Prior hypothesis-driven studies identified immunophenotypic characteristics associated with the control of HIV replication without antiretroviral therapy (HIV controllers) as well as with the degree of CD4 T-cell recovery during ART. We hypothesized that an unbiased 'discovery-based' approach might identify novel immunologic characteristics of these phenotypes. We performed immunophenotyping on four 'aviremic' patient groups: HIV controllers (n = 98), antiretroviral-treated immunologic nonresponders (CD4 < 350; n = 59), antiretroviral-treated immunologic responders (CD4 > 350, n = 142), and as a control group HIV-negative adults (n = 43). We measured levels of T-cell maturation, activation, dysfunction, senescence, functionality, and proliferation.
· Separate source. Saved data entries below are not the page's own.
Lemma escape_length esc s : strlen (escape s) = quotedlen esc s + backslash_quotes esc s.
Proof.
  revert esc. induction s as [|c s IH]; intros esc; [done|].
  specialize (IH (Ascii.eqb c BACKSLASH)). cbn [escape quotedlen backslash_quotes]. unfold escape_char.
  assert (∀ t c, strlen (String c t) = 1 + strlen t) as Hcons by (intros; unfold strlen; cbn [String.length]; lia).
  destruct (Ascii.eqb_spec c LF) as [->|]; [|destruct (Ascii.eqb_spec c CR) as [->|];
    [|destruct (Ascii.eqb_spec c TAB) as [->|]; [|destruct (Ascii.eqb_spec c QUOTE) as [->|]]]];
    rewrite !Hcons, IH; eval_chars; destruct esc; cbn [orb andb negb]; lia.
Qed.

Lemma quotedlen_nonneg esc s : 0 ≤ quotedlen esc s.
Proof.
  revert esc. induction s as [|c s IH]; intros esc; cbn [quotedlen]; [lia|].
  specialize (IH (Ascii.eqb c BACKSLASH)). destruct (negb esc && _), (_ || Ascii.eqb c CR); lia.
Qed.

(** ** The copy *)

(** With room, everything is copied. *)
Lemma quotedcopy_fits pre rest src len :
  (String.length (escape src) ≤ String.length rest)%nat → strlen pre + strlen (escape src) ≤ len →
  s_quotedcopy (pre +:+ rest) src (strlen pre) len =
  Ok (pre +:+ escape src +:+ drop_str (String.length (escape src)) rest, strlen pre + strlen (escape src)).
Proof.
  revert pre rest. induction src as [|c src IH]; intros pre rest Hr Hl.
  - cbn. by rewrite Z.add_0_r.
  - assert (∀ e, strlen (pre +:+ str1 e) = strlen pre + 1) as Hp.
    { intros e. unfold strlen. rewrite str_length_app. cbn. lia. }
    cbn [s_quotedcopy escape] in *. destruct (escape_char c) as [e|]; unfold strlen in Hl; cbn [String.length] in Hl, Hr;
      (destruct (Z.ltb_spec (strlen pre) len); [|unfold strlen in *; lia]).
    + rewrite mem_write_app by (cbn; lia). cbn [mbind res_bind]. rewrite <- str_app_assoc, <- (Hp BACKSLASH).
      destruct (Z.eqb_spec (strlen (pre +:+ str1 BACKSLASH)) len) as [E|E]; [rewrite Hp in E; unfold strlen in *; lia|].
      rewrite mem_write_app by (rewrite drop_str_length; cbn; lia). cbn [mbind res_bind].
      destruct rest as [|r1 [|r2 rest]]; try (cbn in Hr; lia). cbn [String.length drop_str str1 String.append].
      rewrite <- str_app_assoc. set (pre' := (pre +:+ str1 BACKSLASH) +:+ str1 e).
      assert (strlen (pre +:+ str1 BACKSLASH) + 1 = strlen pre') as ->.
      { unfold pre', strlen. rewrite !str_length_app. cbn. lia. }
      destruct (Z.eqb_spec (strlen pre') len) as [E'|E'].
      * assert (strlen (escape src) = 0) as Hz.
        { unfold pre', strlen in *. rewrite !str_length_app in E'. cbn in E'. lia. }
        destruct (escape src) as [|? ?]; [|unfold strlen in Hz; cbn in Hz; lia].
        cbn [String.length drop_str]. unfold pre'. rewrite !str_app_assoc. do 2 f_equal.
        unfold strlen. rewrite !str_length_app. cbn. lia.
      * rewrite IH; [|cbn in Hr; lia|unfold pre', strlen in *; rewrite !str_length_app; cbn; lia].
        unfold pre'. rewrite !str_app_assoc. do 2 f_equal. unfold strlen. rewrite !str_length_app. cbn [String.length str1]. lia.
    + rewrite mem_write_app by (cbn; lia). cbn [mbind res_bind]. rewrite <- str_app_assoc, <- (Hp c).
      destruct rest as [|r1 rest]; [cbn in Hr; lia|]. cbn [String.length drop_str str1].
      change (String c "") with (str1 c).
      rewrite IH; [|cbn in Hr; lia|rewrite Hp; unfold strlen in *; lia].
      rewrite !str_app_assoc. do 2 f_equal. rewrite Hp. unfold strlen. cbn [String.length]. lia.
Qed.

(** Without, it stops at the bound, within the block. *)
Lemma quotedcopy_full dst src n len :
  0 ≤ n ≤ len → len ≤ strlen dst → len ≤ n + strlen (escape src) →
  ∃ dst', s_quotedcopy dst src n len = Ok (dst', len) ∧ String.length dst' = String.length dst.
Proof.
  revert dst n. induction src as [|c src IH]; intros dst n Hn Hd Hl.
  - change (strlen (escape EmptyString)) with 0 in Hl. assert (n = len) as -> by lia. by eexists.
  - cbn [s_quotedcopy]. destruct (Z.ltb_spec n len); [|assert (n = len) as -> by lia; by eexists].
    assert (∀ i e dst, 0 ≤ i < strlen dst → ∃ d, mem_write i (str1 e) dst = Ok d ∧ String.length d = String.length dst) as Hw.
    { intros i e d Hi. destruct (mem_write i (str1 e) d) as [d'|] eqn:E; [|].
      - exists d'. split; [done|]. by eapply mem_write_length.
      - exfalso. unfold mem_write in E. destruct (Z.leb_spec 0 i); [|lia].
        destruct (Z.leb_spec (i + strlen (str1 e)) (strlen d)); [done|]. change (strlen (str1 e)) with 1 in *. lia. }
    cbn [escape] in Hl. destruct (escape_char c) as [e|]; unfold strlen in Hl at 1; cbn [String.length] in Hl.
    + destruct (Hw n BACKSLASH dst) as (d1 & -> & L1); [lia|]. cbn [mbind res_bind].
      destruct (Z.eqb_spec (n + 1) len) as [<-|?]; [by eexists|].
      destruct (Hw (n + 1) e d1) as (d2 & -> & L2); [unfold strlen in *; lia|]. cbn [mbind res_bind].
      destruct (Z.eqb_spec (n + 1 + 1) len) as [<-|?]; [eexists; split; [done|lia]|].
      destruct (IH d2 (n + 1 + 1)) as (d3 & -> & L3); [lia|unfold strlen in *; lia|unfold strlen in *; lia|].
      eexists. split; [done|lia].
    + destruct (Hw n c dst) as (d1 & -> & L1); [lia|]. cbn [mbind res_bind].
      destruct (IH d1 (n + 1)) as (d3 & -> & L3); [lia|unfold strlen in *; lia|unfold strlen in *; lia|].
      eexists. split; [done|lia].
Qed.

(** ** The object *)

Definition object (avatar username channel text : string) : string :=
  "{" +:+ json_avatar +:+ escape avatar +:+ json_username +:+ escape username +:+
  json_channel +:+ escape channel +:+ json_text +:+ escape text +:+ str1 QUOTE +:+ "}".

Lemma plain_length s : plain s → strlen (escape s) = s_quotedlen s.
Proof. intros Hs. rewrite (escape_length false), Hs. unfold s_quotedlen. lia. Qed.

(** The sizes of the pieces, as the code counts them. *)
Lemma piece_lengths :
  strlen "{" = 1 ∧ strlen json_avatar = 14 ∧ strlen json_username = 14 ∧ strlen json_channel = 13 ∧
  strlen json_text = 10 ∧ strlen (str1 QUOTE) = 1 ∧ strlen "}" = 1.
Proof. done. Qed.

Ltac lengths :=
  destruct piece_lengths as (? & ? & ? & ? & ? & ? & ?); rewrite ?str_length_app, ?strlen_app in *;
  unfold strlen in *; lia.

Lemma object_length a u c t :
  strlen (object a u c t) =
  1 + 14 + strlen (escape a) + 14 + strlen (escape u) + 13 + strlen (escape c) + 10 + strlen (escape t) + 2.
Proof. unfold object. lengths. Qed.

(** A field that fits. *)
Lemma field_fits pre k piece value len :
  strlen piece + strlen (escape value) ≤ Z.of_nat k → strlen pre + strlen piece + strlen (escape value) ≤ len →
  field piece value len (pre +:+ zeros k, strlen pre) =
  Ok ((pre +:+ piece +:+ escape value) +:+ zeros (k - String.length (piece +:+ escape value)),
      strlen (pre +:+ piece +:+ escape value)).
Proof.
  intros Hk Hl. unfold field. unfold strlen in Hk. rewrite mem_write_app by (rewrite zeros_length; lia).
  cbn [mbind res_bind]. rewrite drop_zeros, <- str_app_assoc, <- strlen_app.
  rewrite quotedcopy_fits by (rewrite ?zeros_length, ?strlen_app; lia).
  rewrite drop_zeros, <- strlen_app, !str_app_assoc, str_length_app.
  by rewrite Nat.sub_add_distr.
Qed.

Lemma write_tail pre k src :
  (String.length src ≤ k)%nat →
  mem_write (strlen pre) src (pre +:+ zeros k) = Ok ((pre +:+ src) +:+ zeros (k - String.length src)).
Proof. intros Hk. rewrite mem_write_app by (by rewrite zeros_length). by rewrite drop_zeros, str_app_assoc. Qed.

(** What has been written before the text. *)
Definition head_of (a u c : string) : string :=
  "{" +:+ json_avatar +:+ escape a +:+ json_username +:+ escape u +:+ json_channel +:+ escape c.

Lemma head_of_length a u c :
  strlen (head_of a u c) = 1 + 14 + strlen (escape a) + 14 + strlen (escape u) + 13 + strlen (escape c).
Proof. unfold head_of. lengths. Qed.

Lemma request_head a u c t k len :
  len + 1 = Z.of_nat k → strlen (head_of a u c) ≤ len →
  (json ← mem_write 0 "{" (zeros k);
   m ← field json_avatar a len (json, 1);
   m ← field json_username u len m;
   m ← field json_channel c len m;
   field json_text t len m) =
  field json_text t len
    (head_of a u c +:+ zeros (k - String.length (head_of a u c)), strlen (head_of a u c)).
Proof.
  intros Hk Hl. rewrite head_of_length in Hl.
  change (zeros k) with ("" +:+ zeros k). change 0 with (strlen "") at 1.
  rewrite write_tail by lengths. cbn [mbind res_bind]. change (("" : string) +:+ "{") with "{".
  change 1 with (strlen "{") at 1. change (String.length "{") with 1%nat.
  rewrite field_fits by lengths. cbn [mbind res_bind].
  rewrite field_fits by lengths. cbn [mbind res_bind].
  rewrite field_fits by lengths. cbn [mbind res_bind].
  assert ((k - 1 - String.length (json_avatar +:+ escape a) - String.length (json_username +:+ escape u) -
           String.length (json_channel +:+ escape c))%nat = (k - String.length (head_of a u c))%nat) as ->
    by (unfold head_of; lengths).
  unfold head_of. by rewrite !str_app_assoc.
Qed.

(** ** The request *)

Lemma request_len_nonneg a u c t : 0 ≤ request_len a u c t.
Proof.
  unfold request_len, s_quotedlen.
  pose proof (quotedlen_nonneg false a). pose proof (quotedlen_nonneg false u).
  pose proof (quotedlen_nonneg false c). pose proof (quotedlen_nonneg false t). lia.
Qed.

(** The steps of [s_new_request], with its first four fields as one. *)
Lemma new_request_steps a u c t :
  plain a → plain u → plain c →
  let len := request_len a u c t in
  s_new_request a u c t =
  ('(json, n) ← field json_text t len
     (head_of a u c +:+ zeros (Z.to_nat (len + 1) - String.length (head_of a u c)), strlen (head_of a u c));
   json ← mem_write n (str1 QUOTE) json;
   json ← mem_write (n + 1) "}" json;
   mret (mk_request json len 0)).
Proof.
  intros Ha Hu Hc len. rewrite <- (request_head a u c t).
  - unfold s_new_request. fold len. destruct (mem_write 0 "{" _); [|done]. cbn [mbind res_bind].
    destruct (field json_avatar a len _); [|done]. cbn [mbind res_bind].
    destruct (field json_username u len _); [|done]. cbn [mbind res_bind].
    by destruct (field json_channel c len _).
  - pose proof (request_len_nonneg a u c t). unfold len. lia.
  - rewrite head_of_length, !plain_length by done. pose proof (quotedlen_nonneg false t).
    unfold len, request_len, s_quotedlen in *. lia.
Qed.

Lemma new_request_plain a u c t :
  plain a → plain u → plain c → plain t →
  s_new_request a u c t = Ok (mk_request (object a u c t +:+ str1 NUL) (strlen (object a u c t)) 0).
Proof.
  intros Ha Hu Hc Ht.
  assert (request_len a u c t = strlen (object a u c t)) as Hlen.
  { rewrite object_length, !plain_length by done. unfold request_len. lia. }
  rewrite new_request_steps by done. cbv zeta. rewrite Hlen.
  pose proof (object_length a u c t) as HL. pose proof (head_of_length a u c) as Hh.
  set (len := strlen (object a u c t)) in *.
  assert (∀ s, Z.of_nat (String.length s) = strlen s) as Hs by done.
  rewrite field_fits by lengths. cbn [mbind res_bind].
  rewrite write_tail by (subst len; lengths). cbn [mbind res_bind].
  set (pre := (head_of a u c +:+ json_text +:+ escape t) +:+ str1 QUOTE).
  assert (strlen (head_of a u c +:+ json_text +:+ escape t) + 1 = strlen pre) as -> by (unfold pre; lengths).
  rewrite write_tail by (subst len pre; lengths). cbn [mbind res_bind]. unfold mret, res_ret. do 3 f_equal.
  - unfold pre, object, head_of. rewrite !str_app_assoc. reflexivity.
  - transitivity (zeros 1); [|done]. f_equal. subst len pre. lengths.
Qed.

(** ** The upload *)

Definition total (sizes : list Z) : Z := foldr Z.add 0 sizes.

Lemma total_nonneg sizes : Forall (λ n, 0 < n) sizes → 0 ≤ total sizes.
Proof. unfold total. induction 1; cbn; lia. Qed.
(** C31: the table of states is a map from names to the last report of each
    state that was taken, with the time since when the state has had that
    status: a report with the same status keeps that time, one with another
    status sets it, one that is older than that time is refused by the
    constraint of the shipped schema and changes nothing, and messages of
    other kinds leave the table alone.  Every other call of the library is
    taken to succeed ([fine]). *)
Theorem sqlite_tracks_states ps c db t :
  Forall (λ p, 2 ≤ pdu_size p) ps → table_is (state_rows db) t →
  ∃ c' db', sqlite_receive_all fine ps (c, db) = Ok (c', db') ∧
    table_is (state_rows db') (foldl learn t (state_reports ps)).
Proof using VL SL.
  intros Hps. revert c db t. induction Hps as [|p ps Hp _ IH]; intros c db t Ht; [by eexists _, _|].
  cbn [sqlite_receive_all]. unfold state_reports. cbn [omap list_omap]. fold (state_reports ps).
  destruct (decide (pdu_type p = "STATE" ∧ pdu_size p = 6)) as [[Hty H6]|Hno].
  - destruct (state_parse_ok p H6) as [s Hs]. rewrite (receive_state p c db s) by done. cbn [mbind res_bind].
    rewrite Hty, H6, Hs. change (streq "STATE" "STATE" && (6 =? 6)) with true. cbn [foldl].
    apply IH. by apply insert_state_table.
  - apply not_and_l in Hno. destruct (receive_other p c db Hno Hp) as (c' & db' & -> & Hrows). cbn [mbind res_bind].
    assert (streq (pdu_type p) "STATE" && (pdu_size p =? 6) = false) as ->.
    { apply andb_false_iff. destruct Hno as [H1|H1]; [left; by apply streq_neq|right; by apply Z.eqb_neq]. }
    apply IH. by rewrite Hrows.
Qed.
End sqlite.

(** ** Metrics *)

(** The table of metrics: the type with which a name came first, and when it
    was first and last seen. *)
Record tracked := mk_tracked { tr_type : string; tr_first : Z; tr_last : Z }.

(** What a metric does to it: a name that is there keeps its type, and a
    message that is older than its first one is refused. *)
Definition track (t : gmap string tracked) (m : sqmetric_t) : gmap string tracked :=
  match sqm_ts m, sqm_name m with
  | Some ts, Some n =>
      match t !! n with
      | Some k => if atoi ts <? tr_first k then t else <[n := mk_tracked (tr_type k) (tr_first k) (atoi ts)]> t
      | None => <[n := mk_tracked (sqm_type m) (atoi ts) (atoi ts)]> t
      end
  | _, _ => t
  end.

Definition tracked_of (r : point_row) : tracked := mk_tracked (pt_type r) (pt_first r) (pt_last r).

Record points_are (rows : list point_row) (t : gmap string tracked) : Prop := {
  pa_names : NoDup (pt_name <$> rows);
  pa_rows : ∀ n k, t !! n = Some k ↔ ∃ r, r ∈ rows ∧ pt_name r = Some n ∧ tracked_of r = k;
}.

#[export] Instance points_are_proper : Proper ((≡ₚ) ==> (=) ==> (↔)) points_are.
Proof.
  assert (∀ l1 l2 t, l1 ≡ₚ l2 → points_are l1 t → points_are l2 t) as Himp.
  { intros l1 l2 t Hl [H1 H2]. split.
    - by rewrite <- (fmap_Permutation pt_name _ _ Hl).
    - intros n k. rewrite H2. by setoid_rewrite Hl. }
  intros l1 l2 Hl t ? <-. split; apply Himp; [done|by symmetry].
Qed.

Lemma pt_is_true n r : pt_is (Some n) r = true ↔ pt_name r = Some n.
Proof. unfold pt_is. rewrite bool_decide_eq_true. split; [by intros [_ ?]|by intros ->]. Qed.

Lemma touch_name last n r : pt_name (touch last n r) = pt_name r.
Proof. unfold touch. by case_step. Qed.

Lemma touch_other last n r : pt_name r ≠ Some n → touch last (Some n) r = r.
Proof. intros H. unfold touch. destruct (pt_is (Some n) r) eqn:E; [|done]. by apply pt_is_true in E. Qed.

Lemma touch_hit last n r : pt_name r = Some n → tracked_of (touch last (Some n) r) = mk_tracked (pt_type r) (pt_first r) last.
Proof. intros H%pt_is_true. unfold touch. by rewrite H. Qed.

(** An update that finds its row. *)
Lemma points_touch rows t n k last :
  points_are rows t → t !! n = Some k →
  points_are (touch last (Some n) <$> rows) (<[n := mk_tracked (tr_type k) (tr_first k) last]> t).
Proof.
  intros [H1 H2] Hk. split.
  - rewrite <- list_fmap_compose. erewrite list_fmap_ext; [exact H1|]. intros ? x _. apply touch_name.
  - intros x kx. setoid_rewrite list_elem_of_fmap. destruct (decide (x = n)) as [->|Hne].
    + rewrite lookup_insert_eq. split.
      * intros [= <-]. apply H2 in Hk as (r & Hr & Hn & <-). exists (touch last (Some n) r).
        split_and!; [by exists r|by rewrite touch_name|by rewrite touch_hit].
      * intros (y & (r & -> & Hr) & Hn & <-). rewrite touch_name in Hn. rewrite touch_hit by done.
        assert (t !! n = Some (tracked_of r)) as E by (apply H2; by exists r). rewrite E in Hk. by injection Hk as <-.
    + rewrite lookup_insert_ne, H2 by done. split.
      * intros (r & Hr & Hn & <-). exists r. split_and!; [exists r; split; [|done]|done|done].
        symmetry. apply touch_other. congruence.
      * intros (y & (r & -> & Hr) & Hn & <-). rewrite touch_name in Hn. exists r.
        split_and!; [done|done|]. by rewrite touch_other by congruence.
Qed.

(** A row that is not there yet. *)
Lemma points_new rows t n type first last :
  points_are rows t → t !! n = None →
  points_are (mk_point_row (Some n) type first last :: (touch last (Some n) <$> rows))
             (<[n := mk_tracked type first last]> t).
Proof.
  intros [H1 H2] Hk.
  assert (∀ r, r ∈ rows → pt_name r ≠ Some n) as Hno.
  { intros r Hr Hn. assert (t !! n = Some (tracked_of r)) as E by (apply H2; by exists r). congruence. }
  assert (touch last (Some n) <$> rows = rows) as ->.
  { rewrite <- (list_fmap_id rows) at 2. apply list_fmap_ext. intros i r Hr. apply touch_other, Hno.
    by eapply list_elem_of_lookup_2. }
  split.
  - rewrite fmap_cons. apply NoDup_cons. split; [|done]. intros (r & E & Hr)%list_elem_of_fmap. by apply (Hno r).
  - intros x k. setoid_rewrite elem_of_cons. destruct (decide (x = n)) as [->|Hne].
    + rewrite lookup_insert_eq. split; [intros [= <-]; eauto|].
      intros (r & [->|Hr] & E & <-); [done|]. by destruct (Hno r).
    + rewrite lookup_insert_ne, H2 by done. split; [intros (r & Hr & E & <-); eauto|].
      intros (r & [->|Hr] & E & <-); [|eauto]. cbn in E. congruence.
Qed.

Lemma no_changes rows t n :
  points_are rows t → Z.of_nat (length (filter (λ r, pt_is (Some n) r = true) rows)) = 0 ↔ t !! n = None.
Proof.
  intros [_ H2]. split.
  - intros Hz. apply eq_None_not_Some. intros [k (r & Hr & Hn & _)%H2].
    assert (r ∈ filter (λ r, pt_is (Some n) r = true) rows) as Hin by (apply list_elem_of_filter; by rewrite pt_is_true).
    destruct (filter _ rows); [by apply not_elem_of_nil in Hin|cbn in Hz; lia].
  - intros Hn. destruct (filter _ rows) as [|r l] eqn:E; [done|].
    assert (r ∈ filter (λ r, pt_is (Some n) r = true) rows) as Hin by (rewrite E; left).
    apply list_elem_of_filter in Hin as [Hp Hr]. apply pt_is_true in Hp.
    assert (t !! n = Some (tracked_of r)) as E' by (apply H2; by exists r). congruence.
Qed.

Section points.
Context `{VL : VigorLaws} `{SL : SqliteLaws}.

Lemma row_updatable rows t n k last :
  points_are rows t → t !! n = Some k → point_updatable last (Some n) rows ↔ tr_first k ≤ last.
Proof using.
  intros [H1 H2] Hk. unfold point_updatable. rewrite Forall_forall. split.
  - intros Hu. apply H2 in Hk as (r & Hr & Hn & <-). apply (Hu r Hr). by apply pt_is_true.
  - intros Hle r Hr Hp%pt_is_true. assert (t !! n = Some (tracked_of r)) as E by (apply H2; by exists r).
    rewrite Hk in E. injection E as ->. done.
Qed.

Lemma track_datapoint_table db t m ts n :
  sqm_ts m = Some ts → sqm_name m = Some n → points_are (point_rows db) t →
  ∃ rc db', s_track_datapoint fine db m = Ok (rc, db') ∧ points_are (point_rows db') (track t m).
Proof using SL.
  intros Hts Hn Ht. unfold s_track_datapoint, track. rewrite Hts, Hn. cbn [deref mbind res_bind].
  change (negb (sa_step_write fine =? SQLITE_DONE)) with false. change (negb (sa_step_insert fine =? SQLITE_DONE)) with false. cbn iota.
  pose proof (no_changes _ _ n Ht) as Hz. destruct (t !! n) as [k|] eqn:Ek.
  - pose proof (row_updatable _ _ n k (atoi ts) Ht Ek) as Hupd. destruct (Z.ltb_spec (atoi ts) (tr_first k)) as [Hlt|Hge].
    { rewrite update_points_refused by (rewrite Hupd; lia). by eexists _, _. }
    destruct (update_points db (atoi ts) (Some n)) as (db1 & -> & Hu & _); [by apply Hupd|].
    destruct (Z.eqb_spec (Z.of_nat (length (filter (λ r, pt_is (Some n) r = true) (point_rows db)))) 0) as [Hc|_].
    { by apply Hz in Hc. }
    eexists _, _. split; [reflexivity|]. rewrite Hu. by apply points_touch.
  - assert (Forall (λ r, pt_name r ≠ Some n) (point_rows db)) as Hno.
    { apply Forall_forall. intros r Hr E. assert (t !! n = Some (tracked_of r)); [|congruence].
      apply (pa_rows _ _ Ht). by exists r. }
    destruct (update_points db (atoi ts) (Some n)) as (db1 & -> & Hu & _).
    { eapply Forall_impl; [exact Hno|]. by intros r Hr Hp%pt_is_true. }
    rewrite (proj2 Hz eq_refl). change (0 =? 0) with true. cbn iota.
    destruct (insert_points db1 (Some n) (sqm_type m) (atoi ts) (atoi ts)) as (db2 & -> & Hi & _).
    { split_and!; [by eexists| |done]. rewrite Hu. apply Forall_fmap. eapply Forall_impl; [exact Hno|].
      intros r Hr. cbn. by rewrite touch_name. }
    eexists _, _. split; [reflexivity|]. rewrite Hi, Hu. by apply points_new.
Qed.
(* ===== verification/Console.v ===== *)
(** * The console: src/bolo2console/main.c

    A subscriber that draws a table of metrics on a terminal: the name, the
    last value, a graph of the last windows, the least and the largest value.
    Each metric has a ring of 256 slots; all rings share one fill pointer,
    which the scheduler advances, and one start pointer.

    ncurses is the list of its calls that print ([draw]); colours are left
    out.  The size of the terminal, the key that was pressed, the process id
    and the contents of the stack where a variable is read before it is set
    are arguments.  [long double] is the 80-bit format of the x86. *)

From S2P Require Import Prelude CLib Vigor Bytes Data Binf Core Config Pdu Subscriber Startup Threads Sinks.
From Stdlib Require Import Ascii Floats.SpecFloat.

(** ** Numbers *)

Abbreviation ldouble := spec_float.
Definition lprec : Z := 64.
Definition lemax : Z := 16384.
Definition l_of_Z (z : Z) : ldouble := binary_normalize lprec lemax z 0 false.
Definition ladd : ldouble → ldouble → ldouble := SFadd lprec lemax.
Definition lsub : ldouble → ldouble → ldouble := SFsub lprec lemax.
Definition lmul : ldouble → ldouble → ldouble := SFmul lprec lemax.
Definition ldiv : ldouble → ldouble → ldouble := SFdiv lprec lemax.
Definition strtold : string → ldouble * string := scan_float (f_of_decimal lprec lemax 4940 (-4980)).
Definition l_isnan (v : ldouble) : bool := match v with S754_nan => true | _ => false end.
Supervised learning assessed the relative importance of immune parameters in predicting clinical phenotypes (controller, immunologic responder, or immunologic nonresponder). Unsupervised learning clustered immune parameters and examined if these clusters corresponded to clinical phenotypes. HIV controllers were characterized by high percentages of HIV-specific T-cell responses and decreased percentages of cells expressing human leukocytic antigen-antigen D related in naive, central memory, and effector T-cell subsets. Immunologic nonresponders were characterized by higher percentages of CD4 T cells that were TNFα+ or INFγ+, higher percentages of activated naive and central memory T cells, and higher percentages of cells expressing programmed cell death protein 1. Unsupervised learning found two distinct clusters of controllers and two distinct clusters of immunologic nonresponders, perhaps suggesting different mechanisms for the clinical outcomes. Our discovery-based approach confirmed previously reported characteristics that distinguish aviremic individuals, but also identified novel immunologic phenotypes and distinct clinical subpopulations that should lead to more focused pathogenesis studies that might identify targets for novel therapeutic interventions.